**TASK DIRECTIONS:** In the records below, find the line that contains "assert (0 ≤" and the line that contains "None) as HD.". Set down exactly those lines and every line between them, and nothing more.

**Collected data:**
# # # # # # #

(** The child gets [w], the parent keeps its entry or gets [w] too. *)
Lemma page_dup_store flags pp pp' pv w c c1 c2 va :
  user_pte pp va = Some pv → pte_valid pv = true →
  same_view c c1 → is_Some (user_pte (pgd (sp c1)) va) → (PAGE_SIZE | va) → 0 ≤ va < USER_VA_END → fresh_at c va →
  pgd (sp c2) = pgd (sp c1) → (∀ x, refs (sp c2) x = refs (sp c1) x + own x w) →
  rss (sp c2) = wrap64 (rss (sp c1) + own_any w) ∨ own_any w = 0 ∧ rss (sp c2) = rss (sp c1) →
  dup_frame c1 c2 →
  (if owned pv && negb (has flags VM_SHARED) then w = cow pv ∧ pp' = set_pte pp va w else w = pv ∧ pp' = pp) →
  page_dup flags va pp c pp' (store_pte c2 va w) true.
Proof.
  intros Hpv Hv Hsv Htab Hd Hva Hf Hp Hr Hs Hfr Hw. destruct (child_store c c1 c2 va w) as [Hb Hpt]; [done..|].
  assert (pte_at pp va = pv) as Hat by (unfold pte_at; by rewrite Hpv).
  assert (∀ a, (PAGE_SIZE | a) → 0 ≤ a < USER_VA_END → pte_at pp' a = if decide (a = va) then w else pte_at pp a) as Hpp.
  { intros a Hda Ha. destruct (owned pv && _); destruct Hw as [-> ->]; [apply pte_at_store; (done || by rewrite Hpv)|].
    case_decide; [by subst|done]. }
  split; [intros a Hda Ha Hne; by rewrite Hpp, Hpt, !decide_False by done| |done|].
  - rewrite Hpp, Hpt, !decide_True by done. unfold forked. rewrite Hat, Hv. simpl.
    destruct (owned pv && _); by destruct Hw as [-> _].
  - destruct (dup_frame_sv _ _ Hsv) as (F1 & F2 & F3 & F4 & F5 & F6 & F7 & F8).
    destruct Hfr as (G1 & G2 & G3 & G4 & G5 & G6 & G7 & G8). unfold dup_frame.
    cbn [store_pte set_pgd_of set_sp frames supply vmas frefs brk_start brk mmap_base stack_top]. split_and!; congruence.
Qed.

Lemma dup_page_spec pp c flags va pp' c' ok :
  dup_page pp c flags va = (pp', c', ok) →
  (PAGE_SIZE | va) → 0 ≤ va < USER_VA_END → fresh_at c va → page_dup flags va pp c pp' c' ok.
Proof.
  unfold dup_page. intros H Hd Hva Hf.
  assert (pte_valid (pte_at pp va) = false → page_dup flags va pp c pp c true) as Hnone.
  { intros Hn. split; [done| |done|by unfold dup_frame]. unfold forked. rewrite Hn. done. }
  destruct (user_pte pp va) as [pv|] eqn:Epv; [|simplify_eq; apply Hnone; unfold pte_at; by rewrite Epv].
  destruct (pte_valid pv) eqn:Hv; simpl in H; [|simplify_eq; apply Hnone; unfold pte_at; by rewrite Epv].
  destruct (user_pte_get c va) as [c1 ok1] eqn:E. apply user_pte_get_spec in E as [Hsv Htab].
  destruct ok1; simpl in H; [specialize (Htab eq_refl)|].
  2:{ simplify_eq. split; [intros; by rewrite (sv_pte _ _ Hsv)|by rewrite (sv_pte _ _ Hsv)|by apply same_view_balanced|].
      by apply dup_frame_sv. }
  destruct (has pv PTE_SW_SHARED) eqn:Hsh.
  { simplify_eq. assert (owned pv = false) as Ho by (unfold owned; by rewrite Hv, Hsh).
    apply (page_dup_store flags pp' pp' pv pv c c1 c1 va); try done.
    - intros x. unfold own. rewrite Ho. simpl. lia.
    - right. unfold own_any. by rewrite Ho.
    - by rewrite Ho. }
  assert (owned pv = true) as Ho by (unfold owned; by rewrite Hv, Hsh).
  assert (∀ w, (∀ x, own x w = own x pv) → own_any w = own_any pv →
    (if negb (has flags VM_SHARED) then w = cow pv ∧ pp' = set_pte pp va w else w = pv ∧ pp' = pp) →
    page_dup flags va pp c pp' (store_pte (set_sp c1 (add_rss (ref_get (sp c1) (phys_to_page (pte_addr pv))) 1)) va w) true) as Hgo.
  { intros w Hx Ha Hw. apply (page_dup_store flags pp pp' pv w c c1 _ va); try done; [| |by rewrite Ho].
    - intros x. rewrite Hx. cbn [sp refs set_sp add_rss ref_get]. unfold own. rewrite Ho. simpl.
      destruct (_ =? x) eqn:Ex; zbool; [subst; by rewrite fn_lookup_insert|]. rewrite fn_lookup_insert_ne by done. lia.
    - left. rewrite Ha. unfold own_any. by rewrite Ho. }
  destruct (has flags VM_SHARED); simpl in H; injection H as <- <- <-; apply Hgo; try done; apply cow_own.
Qed.

Lemma user_pte_get_plenty m va m' ok : user_pte_get m va = (m', ok) → plenty m → ok = true ∧ plenty m'.
Proof.
  assert (∀ A (t : option A) e l t' l', pt_next t e l = (t', l') → Forall (eq true) l → is_Some t' ∧ Forall (eq true) l') as Hnext.
  { intros A t e l t' l' H Hl. unfold pt_next, table_alloc in H.
    destruct t; [by simplify_eq|]. destruct l as [|b l]; [by simplify_eq|]. inversion Hl; subst. by simplify_eq. }
  unfold user_pte_get, user_pte_alloc, plenty. intros H Hp.
  destruct (pt_next (pgd (sp m) _) _ _) as [t1 l1] eqn:E1. destruct (Hnext _ _ _ _ _ _ E1 Hp) as [[l2 ->] Hp1].
  destruct (pt_next (l2 _) _ _) as [t2 l3] eqn:E2. destruct (Hnext _ _ _ _ _ _ E2 Hp1) as [[l3' ->] Hp2].
  pose proof (f_equal snd H) as H1. apply (f_equal fst) in H. cbn [fst snd] in H, H1. rewrite <-H, <-H1.
  split; [reflexivity|exact Hp2].
Qed.

Lemma dup_page_plenty pp c flags va pp' c' ok :
  dup_page pp c flags va = (pp', c', ok) → plenty c → ok = true ∧ plenty c'.
Proof.
  unfold dup_page. intros H Hp. destruct (user_pte pp va) as [pv|]; [|by simplify_eq].
  destruct (pte_valid pv); simpl in H; [|by simplify_eq].
  destruct (user_pte_get c va) as [c1 ok1] eqn:E. apply user_pte_get_plenty in E as [-> Hp1]; [|done]. simpl in H.
  destruct (has pv PTE_SW_SHARED); [|destruct (has flags VM_SHARED)]; simpl in H; injection H as <- <- <-;
    (split; [reflexivity|exact Hp1]).
Qed.

(** ** Ranges of pages

    [D] gives the flags of the pages to copy.  After a failure a page is
    either copied or untouched. *)

Record fork_step (D : Z → option Z) (pp : pg_dir) (c : mm) (pp' : pg_dir) (c' : mm) (ok : bool) : Prop := {
  fk_page a : (PAGE_SIZE | a) → 0 ≤ a < USER_VA_END →
    (pte_at pp' a = pte_at pp a ∧ pte_of c' a = pte_of c a) ∨
    ∃ f, D a = Some f ∧ forked f (pte_at pp a) (pte_at pp' a) (pte_of c' a);
  fk_done a f : (PAGE_SIZE | a) → 0 ≤ a < USER_VA_END → ok = true → D a = Some f →
    forked f (pte_at pp a) (pte_at pp' a) (pte_of c' a);
  fk_bal : balanced (sp c) (sp c');
  fk_env : same_env c c';
}.

Lemma fork_step_out D pp c pp' c' ok a :
  fork_step D pp c pp' c' ok → (PAGE_SIZE | a) → 0 ≤ a < USER_VA_END → D a = None →
  pte_at pp' a = pte_at pp a ∧ pte_of c' a = pte_of c a.
Proof. intros H Hd Ha HD. destruct (fk_page _ _ _ _ _ _ H a Hd Ha) as [?|(f & Hf & _)]; [done|congruence]. Qed.

Lemma fork_step_app D1 D2 D pp c pp1 c1 pp2 c2 ok :
  fork_step D1 pp c pp1 c1 true → fork_step D2 pp1 c1 pp2 c2 ok →
  (∀ a, D a = match D1 a with Some f => Some f | None => D2 a end) → (∀ a, is_Some (D1 a) → D2 a = None) →
  fork_step D pp c pp2 c2 ok.
Proof.
  intros H1 H2 HD Hdis. assert (∀ a f, (PAGE_SIZE | a) → 0 ≤ a < USER_VA_END → D1 a = Some f →
    forked f (pte_at pp a) (pte_at pp2 a) (pte_of c2 a)) as Hfirst.
  { intros a f Hd Ha Hf. destruct (fork_step_out _ _ _ _ _ _ a H2 Hd Ha) as [-> ->]; [by apply Hdis|].
    by apply (fk_done _ _ _ _ _ _ H1). }
  split; [| |etrans; [apply H1|apply H2]|etrans; [apply H1|apply H2]].
  - intros a Hd Ha. rewrite HD. destruct (D1 a) as [f|] eqn:E1; [right; exists f; split; [done|by apply Hfirst]|].
    destruct (fork_step_out _ _ _ _ _ _ a H1 Hd Ha E1) as [<- <-]. by apply (fk_page _ _ _ _ _ _ H2).
  - intros a f Hd Ha Hok. rewrite HD. destruct (D1 a) as [f'|] eqn:E1; [intros; simplify_eq; by apply Hfirst|].
    destruct (fork_step_out _ _ _ _ _ _ a H1 Hd Ha E1) as [<- _]. by apply (fk_done _ _ _ _ _ _ H2).
Qed.

Lemma fork_step_fail D D' pp c pp' c' :
  fork_step D pp c pp' c' false → (∀ a, is_Some (D a) → D' a = D a) → fork_step D' pp c pp' c' false.
Proof.
  intros [H1 H2 H3 H4] HD. split; [|done|done|done].
  intros a Hd Ha. destruct (H1 a Hd Ha) as [?|(f & Hf & ?)]; [by left|]. right. exists f. by rewrite HD.
Qed.

Lemma fork_step_none D pp c c' ok :
  (∀ a, pte_of c' a = pte_of c a) → refs (sp c') = refs (sp c) → rss (sp c') = rss (sp c) → same_env c c' →
  (ok = true → ∀ a, D a = None) → fork_step D pp c pp c' ok.
Proof.
  intros Hp Hr Hs He HD. split; [| | |done].
  - intros. left. by rewrite Hp.
  - intros a f _ _ Hok. by rewrite HD.
  - apply balanced_same; [intros; apply Hp|by rewrite Hr|done].
Qed.

Definition range (start e flags : Z) (a : Z) : option Z := if bool_decide (start ≤ a < e) then Some flags else None.

Lemma dup_pages_spec n pp c flags va pp' c' ok :
  dup_pages n pp c flags va = (pp', c', ok) →
  0 ≤ va → (PAGE_SIZE | va) → va + Z.of_nat n * PAGE_SIZE ≤ USER_VA_END →
  (∀ a, (PAGE_SIZE | a) → va ≤ a < va + Z.of_nat n * PAGE_SIZE → fresh_at c a) →
  fork_step (range va (va + Z.of_nat n * PAGE_SIZE) flags) pp c pp' c' ok ∧
  vmas c' = vmas c ∧ frefs c' = frefs c ∧ (plenty c → ok = true).
Proof.
  revert pp c va. induction n as [|n IH]; intros pp c va H H0 Hd He Hf.
  { simplify_eq/=. split_and!; try done. apply fork_step_none; try done. intros _ a. unfold range.
    rewrite bool_decide_false by lia. done. }
  simpl in H. destruct (dup_page pp c flags va) as [[pp1 c1] ok1] eqn:E. pose proof (dup_page_plenty _ _ _ _ _ _ _ E) as Hpl.
  assert (0 ≤ va < USER_VA_END) as Hva by (unfold PAGE_SIZE in *; lia).
  apply dup_page_spec in E as [P1 P2 P3 P4]; [|done|done|apply Hf; [done|unfold PAGE_SIZE; lia]].
  destruct P4 as (F1 & F2 & F3 & F4 & F5 & F6 & F7 & F8).
  assert (fork_step (range va (va + PAGE_SIZE) flags) pp c pp1 c1 ok1) as Hstep.
  { assert (∀ a, (PAGE_SIZE | a) → range va (va + PAGE_SIZE) flags a = if decide (a = va) then Some flags else None) as HD.
    { intros a [q ->]. destruct Hd as [r ->]. unfold range. unfold PAGE_SIZE in *. case_decide; case_bool_decide; (done || lia). }
    split; [| |exact P3|split; (assumption || intros; by apply Hpl)].
    - intros a Hda Ha. rewrite HD by done. case_decide as Ea; [subst a; destruct ok1; [right; by exists flags|by left]|left; by apply P1].
    - intros a f Hda Ha -> Hfa. rewrite HD in Hfa by done. case_decide; [by simplify_eq|done]. }
  destruct ok1; simpl in H.
  2:{ simplify_eq. split_and!; [|done|done|intros Hp; by destruct (Hpl Hp)].
      apply (fork_step_fail _ _ _ _ _ _ Hstep). intros a [f Hfa]. unfold range in *. unfold PAGE_SIZE in *.
      repeat case_bool_decide; (done || lia). }
  rewrite add64_small in H by (unfold USER_VA_END, PAGE_SIZE, U64 in *; lia).
  apply IH in H as (I1 & I2 & I3 & I4); [|unfold PAGE_SIZE; lia|by apply Z.divide_add_r|lia|].
  - split_and!; [|congruence|congruence|intros Hp; by apply I4, Hpl].
    apply (fork_step_app _ _ _ _ _ _ _ _ _ _ Hstep I1).
    + intros a. unfold range. unfold PAGE_SIZE in *. repeat case_bool_decide; (done || lia).
    + intros a [f Hfa]. unfold range in *. unfold PAGE_SIZE in *. repeat case_bool_decide; (done || lia).
  - intros a Hda Ha. unfold fresh_at. destruct (P1 a) as [_ ->]; [done|unfold PAGE_SIZE in *; lia|unfold PAGE_SIZE in *; lia|].
    apply Hf; [done|]. unfold PAGE_SIZE in *; lia.
Qed.

(** ** The VMAs *)

Definition vma_flags_at (l : list vma) (a : Z) : option Z := at_flags <$> den l a.

Lemma vma_clone_spec c v c' ok :
  vma_clone c v = (c', ok) →
  same_env c c' ∧ sp c' = sp c ∧ vmas c' = vmas c ∧ (plenty c → ok = true) ∧
  ∀ f, frefs c' f = frefs c f + (if ok then one f (v_file v) else 0).
Proof.
  unfold vma_clone. destruct (kalloc c) as [c1 ok1] eqn:E. apply kalloc_spec in E as (K1 & K2 & K3 & K4 & K5).
  intros H. destruct ok1; simplify_eq; [|split_and!; try done; intros f; rewrite K4; lia].
  split_and!; [by destruct K1, (v_file v); split|by destruct (v_file v)|by destruct (v_file v)|done|].
  intros f. by rewrite file_get_refs, K4.
Qed.

Lemma nfile_app f l k : nfile f (l ++ k) = nfile f l + nfile f k.
Proof. induction l as [|v l IH]; simpl; [done|]. rewrite IH. lia. Qed.

Lemma dup_vmas_spec l lo pp c pp' c' ok :
  dup_vmas l pp c = (pp', c', ok) → vmas_wf lo l → 
  (∀ a, (PAGE_SIZE | a) → is_Some (den l a) → fresh_at c a) →
  fork_step (vma_flags_at l) pp c pp' c' ok ∧ (plenty c → ok = true) ∧
  ∃ k, vmas c' = vmas c ++ k ∧ (ok = true → k = l) ∧ ∀ f, frefs c' f = frefs c f + nfile f k.
Proof.
  revert lo pp c. induction l as [|v l IH]; intros lo pp c H Hwf Hf.
  { simplify_eq/=. split_and!; [by apply fork_step_none|done|]. exists []. rewrite app_nil_r. split_and!; try done. simpl. lia. }
  simpl in H. destruct (vma_clone c v) as [c1 ok1] eqn:E. apply vma_clone_spec in E as (K1 & K2 & K3 & K4 & K5).
  destruct ok1; simpl in H.
  2:{ simplify_eq. split_and!; [apply fork_step_none; try (unfold pte_of; by rewrite K2); done|done|].
      exists []. rewrite app_nil_r. split_and!; [done|done|]. intros f. rewrite K5. done. }
  set (c2 := set_vmas c1 (vmas c1 ++ [v])) in *.
  destruct (dup_pages _ pp c2 _ _) as [[pp3 c3] ok3] eqn:E3.
  pose proof Hwf as (Hlo & Hv & Hl). pose proof (page_count_end _ Hv) as Hn.
  assert (∀ a, pte_of c2 a = pte_of c a) as Hpt by (intros a; unfold pte_of, c2; cbn [set_vmas sp]; by rewrite K2).
  assert (∀ a, v_start v ≤ a < v_end v → is_Some (den (v :: l) a)) as Hin.
  { intros a Ha. cbn [den]. rewrite bool_decide_true by done. eauto. }
  apply dup_pages_spec in E3 as (S1 & S2 & S3 & S4); [|apply Hv|apply Hv|rewrite Hn; apply Hv|].
  2:{ intros a Hd Ha. rewrite Hn in Ha. unfold fresh_at. rewrite Hpt. apply Hf; auto. }
  rewrite Hn in S1.
  assert (fork_step (range (v_start v) (v_end v) (v_flags v)) pp c pp3 c3 ok3) as Hstep.
  { destruct S1 as [T1 T2 T3 T4]. split.
    - intros a Hd Ha. specialize (T1 a Hd Ha). by rewrite Hpt in T1.
    - done.
    - unfold c2 in T3. cbn [set_vmas sp] in T3. by rewrite K2 in T3.
    - etrans; [exact K1|]. etrans; [|exact T4]. by split. }
  assert (∀ f, frefs c3 f = frefs c f + one f (v_file v)) as Hfr by (intros f; rewrite S3; apply K5).
  assert (vmas c3 = vmas c ++ [v]) as Hvm by (rewrite S2; unfold c2; cbn [set_vmas vmas]; by rewrite K3).
  assert (∀ a, vma_flags_at (v :: l) a =
    match range (v_start v) (v_end v) (v_flags v) a with Some f => Some f | None => vma_flags_at l a end) as HD.
  { intros a. unfold vma_flags_at, range. cbn [den]. case_bool_decide; done. }
  assert (plenty c → plenty c2) as Hp2 by (intros Hp; exact (se_plenty _ _ K1 Hp)).
  destruct ok3; simpl in H.
  2:{ simplify_eq. split_and!; [|auto|].
      - apply (fork_step_fail _ _ _ _ _ _ Hstep). intros a Hs. rewrite HD. by destruct (range _ _ _ a); [|destruct Hs].
      - exists [v]. split_and!; [done|done|]. intros f. rewrite Hfr. simpl. lia. }
  apply (IH (v_end v)) in H as (I1 & I2 & k & I3 & I4 & I5); [|done|].
  - split_and!.
    + apply (fork_step_app _ _ _ _ _ _ _ _ _ _ Hstep I1 HD). intros a [f Hs]. unfold vma_flags_at.
      rewrite (den_after _ _ _ _ Hwf); [done|]. unfold range in Hs. by case_bool_decide.
    + intros Hp. apply I2, (se_plenty _ _ (fk_env _ _ _ _ _ _ Hstep)), Hp.
    + exists (v :: k). rewrite I3, Hvm, <-app_assoc. split_and!; [done|intros Hok; by rewrite I4|].
      intros f. rewrite I5, Hfr. simpl. lia.
  - intros a Hd Hs. unfold fresh_at. pose proof (den_top _ _ _ Hl Hs) as Ht.
    assert (v_start v < v_end v ∧ 0 ≤ v_start v) as [? ?] by (split; apply Hv).
    destruct (fork_step_out _ _ _ _ _ _ a Hstep Hd) as [_ ->]; [lia|unfold range; rewrite bool_decide_false by lia; done|].
    apply Hf; [done|]. cbn [den]. rewrite bool_decide_false by lia. done.
Qed.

# # # # # # #

**OUTPUT OF THE EXERCISE:**
  assert (0 ≤ va < USER_VA_END) as Hva by (unfold PAGE_SIZE in *; lia).
  apply dup_page_spec in E as [P1 P2 P3 P4]; [|done|done|apply Hf; [done|unfold PAGE_SIZE; lia]].
  destruct P4 as (F1 & F2 & F3 & F4 & F5 & F6 & F7 & F8).
  assert (fork_step (range va (va + PAGE_SIZE) flags) pp c pp1 c1 ok1) as Hstep.
  { assert (∀ a, (PAGE_SIZE | a) → range va (va + PAGE_SIZE) flags a = if decide (a = va) then Some flags else None) as HD.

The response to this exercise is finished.